The frescoes, still in fair preservation, are masterly and aristocratic; but they have left on my mind no impressions that it is a pleasure to revive.  Brilliant execution is not enough.

Crossing the mouth of the Cannaregio we come to the Querini Palace, now yellow, plain, and ugly.  A little campiello, a tiny ugly house and a calle, and we are opposite the Palazzo Contarini, or Lobbia, with brown poles on which a silver heart glistens.  It is a huge place, now in part empty, with a pretty cable design at the corner.  Next, a shady green garden and an attractive little house with a tiny roof loggia and terrace; then a yellow stucco house with a little portico under it, and then the Palazzo Gritti, now decayed and commonplace.  A little house with a dog in relief on it and a pretty colonnade and fondamenta, and then the Palazzo Martinengo, or Mandelli, with that very rare thing in Venice, a public clock on the roof, and a garden.

And so we reach the shabby S. Marcuola, her campo, traghetto, and steamer station.  S. Marcuola, whose facade, having never been finished, is most ragged and miserable, is a poor man’s church, visited by strangers for its early Titian and a “Last Supper” by Tintoretto.  The Titian, which is dark and grimy, is quite pleasing, the infant Christ, who stands between S. Andrew and S. Catherine on a little pedestal, being very real and Venetian.  There are, however, who deny Titian’s authorship; Mr.

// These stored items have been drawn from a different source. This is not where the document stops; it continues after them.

Lemma core_append c item e c' :
  core c -> entry_ok item e -> positions c !! stable_id item = None ->
  pc_items c' = pc_items c ++ [item] -> pc_index c' = pc_index c ++ [e] ->
  positions c' = <[stable_id item := length (pc_items c)]> (positions c) ->
  written_postings (length (pc_items c)) (mask e) (postings c) (postings c') ->
  written_pairs (length (pc_items c)) (entry_signature e) (ordered_pair_postings c) (ordered_pair_postings c') ->
  core c'.
Proof.
  intros Hc He Hnone Ei Ex Ep Hpost [Hlen Hpairs]. pose proof (core_length c Hc) as Hl.
  split.
  - rewrite Ei, Ex. apply Forall2_app; [apply Hc|]. constructor; [apply He | done].
  - intros id i. rewrite Ep, Ei. rewrite lookup_insert_Some. split.
    + intros [[<- <-]|[Hne H]]; [exists item; by rewrite list_lookup_middle|].
      apply (core_positions c Hc) in H as (x & Hx & Hid). exists x. split; [by apply lookup_app_l_Some | done].
    + intros (x & Hx & Hid). apply lookup_app_Some in Hx as [Hx|[Hge Hx]].
      * right. assert (positions c !! id = Some i) as H by (apply Hc; eauto). split; [|done]. intros E. congruence.
      * left. apply list_lookup_singleton_Some in Hx as [Hi ->]. split; [done | lia].
  - rewrite Hpost, length_imap. apply Hc.
  - intros b posting' E. rewrite Hpost in E. apply list_lookup_imap_Some in E as (posting & E & ->).
    destruct (core_postings c Hc b posting E) as (Hw & Hn & Hb).
    destruct (post_spec (length (pc_items c)) (has_bit (mask e) b) posting Hw) as (Hw' & Hlen' & Hb').
    split_and!; [done | rewrite Ei, length_app, Hlen', Nat.add_1_r; by apply word_count_S|].
    intros i e' E'. rewrite Hb'. rewrite Ex in E'. apply lookup_app_Some in E' as [E'|[Hge E']].
    + rewrite bool_decide_eq_false_2 by (apply lookup_lt_Some in E'; lia). by apply Hb.
    + apply list_lookup_singleton_Some in E' as [Hi <-]. by rewrite bool_decide_eq_true_2 by lia.
  - rewrite Hlen. apply Hc.
  - intros pair posting' E. destruct (Hpairs pair posting' E) as (posting & E' & Hw & Hold & Hnew).
    destruct (core_pairs c Hc pair posting E') as [Hw0 Hb]. split; [by apply Hw|]. intros i. rewrite Ex.
    destruct (decide (i = length (pc_items c))) as [->|Hne].
    + rewrite (Hnew Hw0), <- Hl, list_lookup_middle by done. done.
    + rewrite (Hold Hw0 i Hne), Hb. f_equal. destruct (decide (i < length (pc_index c))%nat).
      * by rewrite lookup_app_l.
      * rewrite !lookup_ge_None_2; [done | rewrite length_app; cbn; lia | lia].
Qed.

Lemma core_unique c i x item position :
  core c -> positions c !! stable_id item = Some position -> pc_items c !! i = Some x -> stable_id x = stable_id item -> i = position.
Proof.
  intros Hc Hp Hi Hid. assert (positions c !! stable_id item = Some i) as H by (apply Hc; eauto). congruence.
Qed.

Lemma core_replace c item e position c' :
  core c -> entry_ok item e -> positions c !! stable_id item = Some position ->
  pc_items c' = <[position := item]> (pc_items c) -> pc_index c' = <[position := e]> (pc_index c) ->
  positions c' = positions c ->
  written_postings position (mask e) (postings c) (postings c') ->
  written_pairs position (entry_signature e) (ordered_pair_postings c) (ordered_pair_postings c') ->
  core c'.
Proof.
  intros Hc He Hpos Ei Ex Ep Hpost [Hlen Hpairs]. pose proof (core_length c Hc) as Hl.
  pose proof (proj1 (core_positions c Hc _ _) Hpos) as (old & Hold & Hid). pose proof (lookup_lt_Some _ _ _ Hold) as Hlt.
  split.
  - rewrite Ei, Ex. apply Forall2_insert; [apply Hc | apply He].
  - intros id i. rewrite Ep, Ei, (core_positions c Hc). split.
    + intros (x & Hx & Hidx). destruct (decide (i = position)) as [->|Hne].
      * exists item. rewrite list_lookup_insert_eq by done. split; [done | congruence].
      * exists x. by rewrite list_lookup_insert_ne.
    + intros (x & Hx & Hidx). apply list_lookup_insert_Some in Hx as [(<- & <- & _)|[Hne Hx]]; [|eauto].
      exists old. split; [done | congruence].
  - rewrite Hpost, length_imap. apply Hc.
  - intros b posting' E. rewrite Hpost in E. apply list_lookup_imap_Some in E as (posting & E & ->).
    destruct (core_postings c Hc b posting E) as (Hw & Hn & Hb).
    destruct (post_spec position (has_bit (mask e) b) posting Hw) as (Hw' & Hlen' & Hb').
    split_and!; [done | rewrite Ei, length_insert, Hlen'; lia|].
    intros i e' E'. rewrite Hb'. rewrite Ex in E'. apply list_lookup_insert_Some in E' as [(<- & <- & _)|[Hne E']].
    + by rewrite bool_decide_eq_true_2.
    + rewrite bool_decide_eq_false_2 by done. by apply Hb.
  - rewrite Hlen. apply Hc.
  - intros pair posting' E. destruct (Hpairs pair posting' E) as (posting & E' & Hw & Hold' & Hnew).
    destruct (core_pairs c Hc pair posting E') as [Hw0 Hb]. split; [by apply Hw|]. intros i. rewrite Ex.
    destruct (decide (i = position)) as [->|Hne].
    + rewrite (Hnew Hw0), list_lookup_insert_eq by lia. done.
    + rewrite (Hold' Hw0 i Hne), Hb, list_lookup_insert_ne by done. done.
Qed.

(** ** The pair buckets *)

Lemma append_pairs c e :
  core c -> (forall x, bit_at (entry_signature e) x = true -> (x < ORDERED_PAIR_COUNT)%nat) -> words (entry_signature e) ->
  forall c1, ordered_pair_postings c1 = ordered_pair_postings c ->
  exists buckets,
    set_ordered_pair_postings c1 (length (pc_items c)) (entry_signature e) true = Some (c1 <| ordered_pair_postings := buckets |>) /\
    written_pairs (length (pc_items c)) (entry_signature e) (ordered_pair_postings c) buckets.
Proof.
  intros Hc Hr Hw c1 E1.
  destruct (set_pair_postings_spec c1 (length (pc_items c)) (entry_signature e) true) as (buckets & E & Hlen & H); [done| |].
  { rewrite E1, (core_pair_count c Hc). exact Hr. }
  rewrite E1 in Hlen, H. exists buckets. split; [done|]. split; [done|]. intros pair posting' Ep. destruct (H pair posting' Ep) as (posting & Ho & Hww & Hb).
  destruct (core_pairs c Hc pair posting Ho) as [Hw0 Hb0]. exists posting. split_and!; [done..| |].
  - intros _ i Hi. by rewrite (Hb Hw0 i), bool_decide_eq_false_2.
  - intros _. rewrite (Hb Hw0), bool_decide_eq_true_2 by done. cbn [andb].
    destruct (bit_at (entry_signature e) pair) eqn:Es; [done|]. rewrite Hb0.
    by rewrite lookup_ge_None_2 by (rewrite (core_length c Hc); lia).
Qed.

Lemma replace_pairs c position old sig sig_old :
  core c -> pc_index c !! position = Some old -> sig_old = entry_signature old -> words sig_old ->
  (forall x, bit_at sig_old x = true -> (x < ORDERED_PAIR_COUNT)%nat) ->
  words sig -> (forall x, bit_at sig x = true -> (x < ORDERED_PAIR_COUNT)%nat) ->
  forall f : list (list Z) -> list (list Z), exists cleared buckets,
    set_ordered_pair_postings c position sig_old false = Some (c <| ordered_pair_postings := cleared |>) /\
    set_ordered_pair_postings (c <| ordered_pair_postings := cleared |> <| postings ::= f |>) position sig true
      = Some (c <| ordered_pair_postings := cleared |> <| postings ::= f |> <| ordered_pair_postings := buckets |>) /\
    written_pairs position sig (ordered_pair_postings c) buckets.
Proof.
  intros Hc Hold -> Hwo Hro Hw Hr f.
  destruct (set_pair_postings_spec c position (entry_signature old) false) as (cleared & E1 & Hl1 & H1); [done| |].
  { by rewrite (core_pair_count c Hc). }
  destruct (set_pair_postings_spec (c <| ordered_pair_postings := cleared |> <| postings ::= f |>) position sig true)
    as (buckets & E2 & Hl2 & H2); [done | cbn; by rewrite Hl1, (core_pair_count c Hc)|].
  exists cleared, buckets. split_and!; [done..|]. cbn in Hl2, H2. split; [lia|]. intros pair posting' Ep.
  destruct (H2 pair posting' Ep) as (middle & Em & Hwm & Hbm). destruct (H1 pair middle Em) as (posting & Eo & Hwp & Hbp).
  destruct (core_pairs c Hc pair posting Eo) as [Hw0 Hb0]. pose proof (Hwp Hw0) as Hw1. exists posting. split_and!; [done | by intros; apply Hwm | |].
  - intros _ i Hi. by rewrite (Hbm Hw1 i), (Hbp Hw0 i), bool_decide_eq_false_2.
  - intros _. rewrite (Hbm Hw1), (Hbp Hw0), bool_decide_eq_true_2 by done. cbn [andb].
    destruct (bit_at sig pair) eqn:Es; [done|]. destruct (bit_at (entry_signature old) pair) eqn:Eold; [done|].
    rewrite Hb0, Hold. exact Eold.
Qed.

Ricketts, for example, gives the picture to Francesco Vecellio, the painter’s son.  Tintoretto’s “Last Supper,” on the left of the high altar, is more convivial than is usual:  there is plenty of food; a woman and children are coming in; a dog begs; Judas is noticeable.  Opposite this picture is a rather interesting dark canvas blending seraphim and Italian architecture.  Beside the church is the shop of a maker of oars, who may be seen very conscientiously running his eye along a new one.

A neat and smiling little house comes next, with blue and white posts and an inscription stating that it was once the home of the architect Pellegrino Orefice; then a little house with pretty windows, now an “antichita”; then the Rio di S. Marcuola; and after a small and ugly little house with a courtyard that might be made very attractive, we come to the rich crumbling red wall of the garden of the Palazzo Vendramin Calergi, which is notable as architecture, being one of the works of Pietro Lombardi, in 1481, and also as having once housed the noble Loredan family who produced more than one Doge.  Many years later the Duchesse de Berry lived here; and, more interesting still, here died Richard Wagner.

We have seen Wagner’s earlier residence in Venice, in 1858-59; to this palace he came in the autumn of 1882, an old and feeble man.  He was well enough to conduct a private performance of his Symphony in C at the Liceo Martello on Christmas Eve.  He died quietly on the February 13th following, and was buried at Bayreuth.  In D’Annunzio’s Venetian novel Il Fuoco, called, in its English translation, The Flame of Life, is most curiously woven the personality of Wagner, his ideals and theories, and his life and death in this city.  It was D’Annunzio who composed the tablet on the wall.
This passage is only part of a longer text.